#### PROBLEM REQUIREMENTS:
A word-for-word restatement of every record is required.

#### Saved data entries:
<<<<

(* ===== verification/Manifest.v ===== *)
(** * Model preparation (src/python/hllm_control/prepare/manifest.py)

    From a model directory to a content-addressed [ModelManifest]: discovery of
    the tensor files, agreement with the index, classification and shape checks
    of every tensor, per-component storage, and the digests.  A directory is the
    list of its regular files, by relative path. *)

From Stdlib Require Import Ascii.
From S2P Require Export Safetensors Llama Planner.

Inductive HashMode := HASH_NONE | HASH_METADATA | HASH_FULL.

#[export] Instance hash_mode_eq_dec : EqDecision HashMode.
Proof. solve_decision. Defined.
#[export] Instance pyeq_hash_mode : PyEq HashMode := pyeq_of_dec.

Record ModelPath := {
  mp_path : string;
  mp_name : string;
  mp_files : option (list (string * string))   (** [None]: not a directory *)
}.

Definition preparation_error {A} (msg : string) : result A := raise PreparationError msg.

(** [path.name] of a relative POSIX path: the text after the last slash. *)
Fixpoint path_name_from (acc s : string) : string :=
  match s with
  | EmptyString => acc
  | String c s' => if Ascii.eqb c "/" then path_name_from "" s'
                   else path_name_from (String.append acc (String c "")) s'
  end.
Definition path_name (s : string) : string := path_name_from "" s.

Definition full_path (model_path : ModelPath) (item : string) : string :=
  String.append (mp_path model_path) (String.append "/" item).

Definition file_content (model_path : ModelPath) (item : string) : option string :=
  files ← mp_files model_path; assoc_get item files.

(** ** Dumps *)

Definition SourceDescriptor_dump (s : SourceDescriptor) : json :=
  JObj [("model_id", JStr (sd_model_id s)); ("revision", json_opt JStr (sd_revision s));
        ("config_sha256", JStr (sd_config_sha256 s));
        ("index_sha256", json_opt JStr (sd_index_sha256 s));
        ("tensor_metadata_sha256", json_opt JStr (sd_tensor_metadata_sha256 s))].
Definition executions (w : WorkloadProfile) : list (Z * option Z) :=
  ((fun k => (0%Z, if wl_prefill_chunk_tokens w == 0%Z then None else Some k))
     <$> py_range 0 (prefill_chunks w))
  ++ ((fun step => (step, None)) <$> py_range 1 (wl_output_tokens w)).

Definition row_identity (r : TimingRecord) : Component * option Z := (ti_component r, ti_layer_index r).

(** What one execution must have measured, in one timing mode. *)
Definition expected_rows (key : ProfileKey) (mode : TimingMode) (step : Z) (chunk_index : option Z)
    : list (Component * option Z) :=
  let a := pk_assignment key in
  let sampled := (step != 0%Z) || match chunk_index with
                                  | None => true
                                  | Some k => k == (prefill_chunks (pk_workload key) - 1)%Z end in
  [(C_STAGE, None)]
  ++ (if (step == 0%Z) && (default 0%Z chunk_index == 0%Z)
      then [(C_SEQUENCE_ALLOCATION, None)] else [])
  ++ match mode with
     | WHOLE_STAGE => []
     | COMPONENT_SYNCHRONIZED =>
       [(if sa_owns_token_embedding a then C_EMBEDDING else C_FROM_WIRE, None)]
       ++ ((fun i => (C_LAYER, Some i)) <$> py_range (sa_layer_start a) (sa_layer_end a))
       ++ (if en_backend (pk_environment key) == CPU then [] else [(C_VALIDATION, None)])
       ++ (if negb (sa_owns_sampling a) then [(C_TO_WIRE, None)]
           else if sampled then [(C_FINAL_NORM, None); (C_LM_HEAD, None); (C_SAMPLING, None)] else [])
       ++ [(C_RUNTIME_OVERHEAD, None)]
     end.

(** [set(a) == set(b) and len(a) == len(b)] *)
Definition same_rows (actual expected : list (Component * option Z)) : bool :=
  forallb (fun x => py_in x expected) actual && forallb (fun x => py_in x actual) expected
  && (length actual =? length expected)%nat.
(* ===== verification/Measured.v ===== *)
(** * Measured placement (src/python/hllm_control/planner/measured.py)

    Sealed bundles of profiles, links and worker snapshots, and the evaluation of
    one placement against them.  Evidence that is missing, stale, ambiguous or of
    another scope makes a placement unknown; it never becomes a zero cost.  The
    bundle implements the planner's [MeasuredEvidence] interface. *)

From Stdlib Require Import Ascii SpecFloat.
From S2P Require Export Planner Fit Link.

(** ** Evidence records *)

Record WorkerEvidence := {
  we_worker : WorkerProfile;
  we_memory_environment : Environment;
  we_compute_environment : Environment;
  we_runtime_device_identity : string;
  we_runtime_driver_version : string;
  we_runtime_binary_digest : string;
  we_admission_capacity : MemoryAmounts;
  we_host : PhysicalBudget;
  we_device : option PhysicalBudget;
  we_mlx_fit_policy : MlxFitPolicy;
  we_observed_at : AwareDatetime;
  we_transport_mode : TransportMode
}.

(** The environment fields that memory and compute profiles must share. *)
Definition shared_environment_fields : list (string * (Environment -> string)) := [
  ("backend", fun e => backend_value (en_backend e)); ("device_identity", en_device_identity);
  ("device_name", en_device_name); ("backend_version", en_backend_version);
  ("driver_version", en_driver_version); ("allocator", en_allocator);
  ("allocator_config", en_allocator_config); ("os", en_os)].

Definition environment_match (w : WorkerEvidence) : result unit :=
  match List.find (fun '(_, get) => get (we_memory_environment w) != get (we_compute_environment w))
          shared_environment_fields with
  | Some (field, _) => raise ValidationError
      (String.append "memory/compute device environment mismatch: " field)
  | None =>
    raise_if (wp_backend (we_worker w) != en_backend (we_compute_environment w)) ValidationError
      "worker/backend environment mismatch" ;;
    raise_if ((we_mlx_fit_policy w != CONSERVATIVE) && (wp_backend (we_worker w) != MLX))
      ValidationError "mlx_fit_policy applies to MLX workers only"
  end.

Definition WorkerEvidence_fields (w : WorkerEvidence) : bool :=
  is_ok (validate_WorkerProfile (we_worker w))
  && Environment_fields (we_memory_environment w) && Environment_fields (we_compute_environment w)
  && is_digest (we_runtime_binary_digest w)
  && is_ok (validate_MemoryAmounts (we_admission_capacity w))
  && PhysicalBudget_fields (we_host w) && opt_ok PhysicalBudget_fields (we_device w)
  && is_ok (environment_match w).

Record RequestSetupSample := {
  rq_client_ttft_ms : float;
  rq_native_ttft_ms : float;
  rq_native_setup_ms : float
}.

>>>>

#### PROBLEM SOLUTION:
(* ===== verification/Manifest.v ===== *)
(** * Model preparation (src/python/hllm_control/prepare/manifest.py)

    From a model directory to a content-addressed [ModelManifest]: discovery of
    the tensor files, agreement with the index, classification and shape checks
    of every tensor, per-component storage, and the digests.  A directory is the
    list of its regular files, by relative path. *)

From Stdlib Require Import Ascii.
From S2P Require Export Safetensors Llama Planner.

Inductive HashMode := HASH_NONE | HASH_METADATA | HASH_FULL.

#[export] Instance hash_mode_eq_dec : EqDecision HashMode.
Proof. solve_decision. Defined.
#[export] Instance pyeq_hash_mode : PyEq HashMode := pyeq_of_dec.

Record ModelPath := {
  mp_path : string;
  mp_name : string;
  mp_files : option (list (string * string))   (** [None]: not a directory *)
}.

Definition preparation_error {A} (msg : string) : result A := raise PreparationError msg.

(** [path.name] of a relative POSIX path: the text after the last slash. *)
Fixpoint path_name_from (acc s : string) : string :=
  match s with
  | EmptyString => acc
  | String c s' => if Ascii.eqb c "/" then path_name_from "" s'
                   else path_name_from (String.append acc (String c "")) s'
  end.
Definition path_name (s : string) : string := path_name_from "" s.

Definition full_path (model_path : ModelPath) (item : string) : string :=
  String.append (mp_path model_path) (String.append "/" item).

Definition file_content (model_path : ModelPath) (item : string) : option string :=
  files ← mp_files model_path; assoc_get item files.

(** ** Dumps *)

Definition SourceDescriptor_dump (s : SourceDescriptor) : json :=
  JObj [("model_id", JStr (sd_model_id s)); ("revision", json_opt JStr (sd_revision s));
        ("config_sha256", JStr (sd_config_sha256 s));
        ("index_sha256", json_opt JStr (sd_index_sha256 s));
        ("tensor_metadata_sha256", json_opt JStr (sd_tensor_metadata_sha256 s))].
Definition executions (w : WorkloadProfile) : list (Z * option Z) :=
  ((fun k => (0%Z, if wl_prefill_chunk_tokens w == 0%Z then None else Some k))
     <$> py_range 0 (prefill_chunks w))
  ++ ((fun step => (step, None)) <$> py_range 1 (wl_output_tokens w)).

Definition row_identity (r : TimingRecord) : Component * option Z := (ti_component r, ti_layer_index r).

(** What one execution must have measured, in one timing mode. *)
Definition expected_rows (key : ProfileKey) (mode : TimingMode) (step : Z) (chunk_index : option Z)
    : list (Component * option Z) :=
  let a := pk_assignment key in
  let sampled := (step != 0%Z) || match chunk_index with
                                  | None => true
                                  | Some k => k == (prefill_chunks (pk_workload key) - 1)%Z end in
  [(C_STAGE, None)]
  ++ (if (step == 0%Z) && (default 0%Z chunk_index == 0%Z)
      then [(C_SEQUENCE_ALLOCATION, None)] else [])
  ++ match mode with
     | WHOLE_STAGE => []
     | COMPONENT_SYNCHRONIZED =>
       [(if sa_owns_token_embedding a then C_EMBEDDING else C_FROM_WIRE, None)]
       ++ ((fun i => (C_LAYER, Some i)) <$> py_range (sa_layer_start a) (sa_layer_end a))
       ++ (if en_backend (pk_environment key) == CPU then [] else [(C_VALIDATION, None)])
       ++ (if negb (sa_owns_sampling a) then [(C_TO_WIRE, None)]
           else if sampled then [(C_FINAL_NORM, None); (C_LM_HEAD, None); (C_SAMPLING, None)] else [])
       ++ [(C_RUNTIME_OVERHEAD, None)]
     end.

(** [set(a) == set(b) and len(a) == len(b)] *)
Definition same_rows (actual expected : list (Component * option Z)) : bool :=
  forallb (fun x => py_in x expected) actual && forallb (fun x => py_in x actual) expected
  && (length actual =? length expected)%nat.
(* ===== verification/Measured.v ===== *)
(** * Measured placement (src/python/hllm_control/planner/measured.py)

    Sealed bundles of profiles, links and worker snapshots, and the evaluation of
    one placement against them.  Evidence that is missing, stale, ambiguous or of
    another scope makes a placement unknown; it never becomes a zero cost.  The
    bundle implements the planner's [MeasuredEvidence] interface. *)

From Stdlib Require Import Ascii SpecFloat.
From S2P Require Export Planner Fit Link.

(** ** Evidence records *)

Record WorkerEvidence := {
  we_worker : WorkerProfile;
  we_memory_environment : Environment;
  we_compute_environment : Environment;
  we_runtime_device_identity : string;
  we_runtime_driver_version : string;
  we_runtime_binary_digest : string;
  we_admission_capacity : MemoryAmounts;
  we_host : PhysicalBudget;
  we_device : option PhysicalBudget;
  we_mlx_fit_policy : MlxFitPolicy;
  we_observed_at : AwareDatetime;
  we_transport_mode : TransportMode
}.

(** The environment fields that memory and compute profiles must share. *)
Definition shared_environment_fields : list (string * (Environment -> string)) := [
  ("backend", fun e => backend_value (en_backend e)); ("device_identity", en_device_identity);
  ("device_name", en_device_name); ("backend_version", en_backend_version);
  ("driver_version", en_driver_version); ("allocator", en_allocator);
  ("allocator_config", en_allocator_config); ("os", en_os)].

Definition environment_match (w : WorkerEvidence) : result unit :=
  match List.find (fun '(_, get) => get (we_memory_environment w) != get (we_compute_environment w))
          shared_environment_fields with
  | Some (field, _) => raise ValidationError
      (String.append "memory/compute device environment mismatch: " field)
  | None =>
    raise_if (wp_backend (we_worker w) != en_backend (we_compute_environment w)) ValidationError
      "worker/backend environment mismatch" ;;
    raise_if ((we_mlx_fit_policy w != CONSERVATIVE) && (wp_backend (we_worker w) != MLX))
      ValidationError "mlx_fit_policy applies to MLX workers only"
  end.

Definition WorkerEvidence_fields (w : WorkerEvidence) : bool :=
  is_ok (validate_WorkerProfile (we_worker w))
  && Environment_fields (we_memory_environment w) && Environment_fields (we_compute_environment w)
  && is_digest (we_runtime_binary_digest w)
  && is_ok (validate_MemoryAmounts (we_admission_capacity w))
  && PhysicalBudget_fields (we_host w) && opt_ok PhysicalBudget_fields (we_device w)
  && is_ok (environment_match w).

Record RequestSetupSample := {
  rq_client_ttft_ms : float;
  rq_native_ttft_ms : float;
  rq_native_setup_ms : float
}.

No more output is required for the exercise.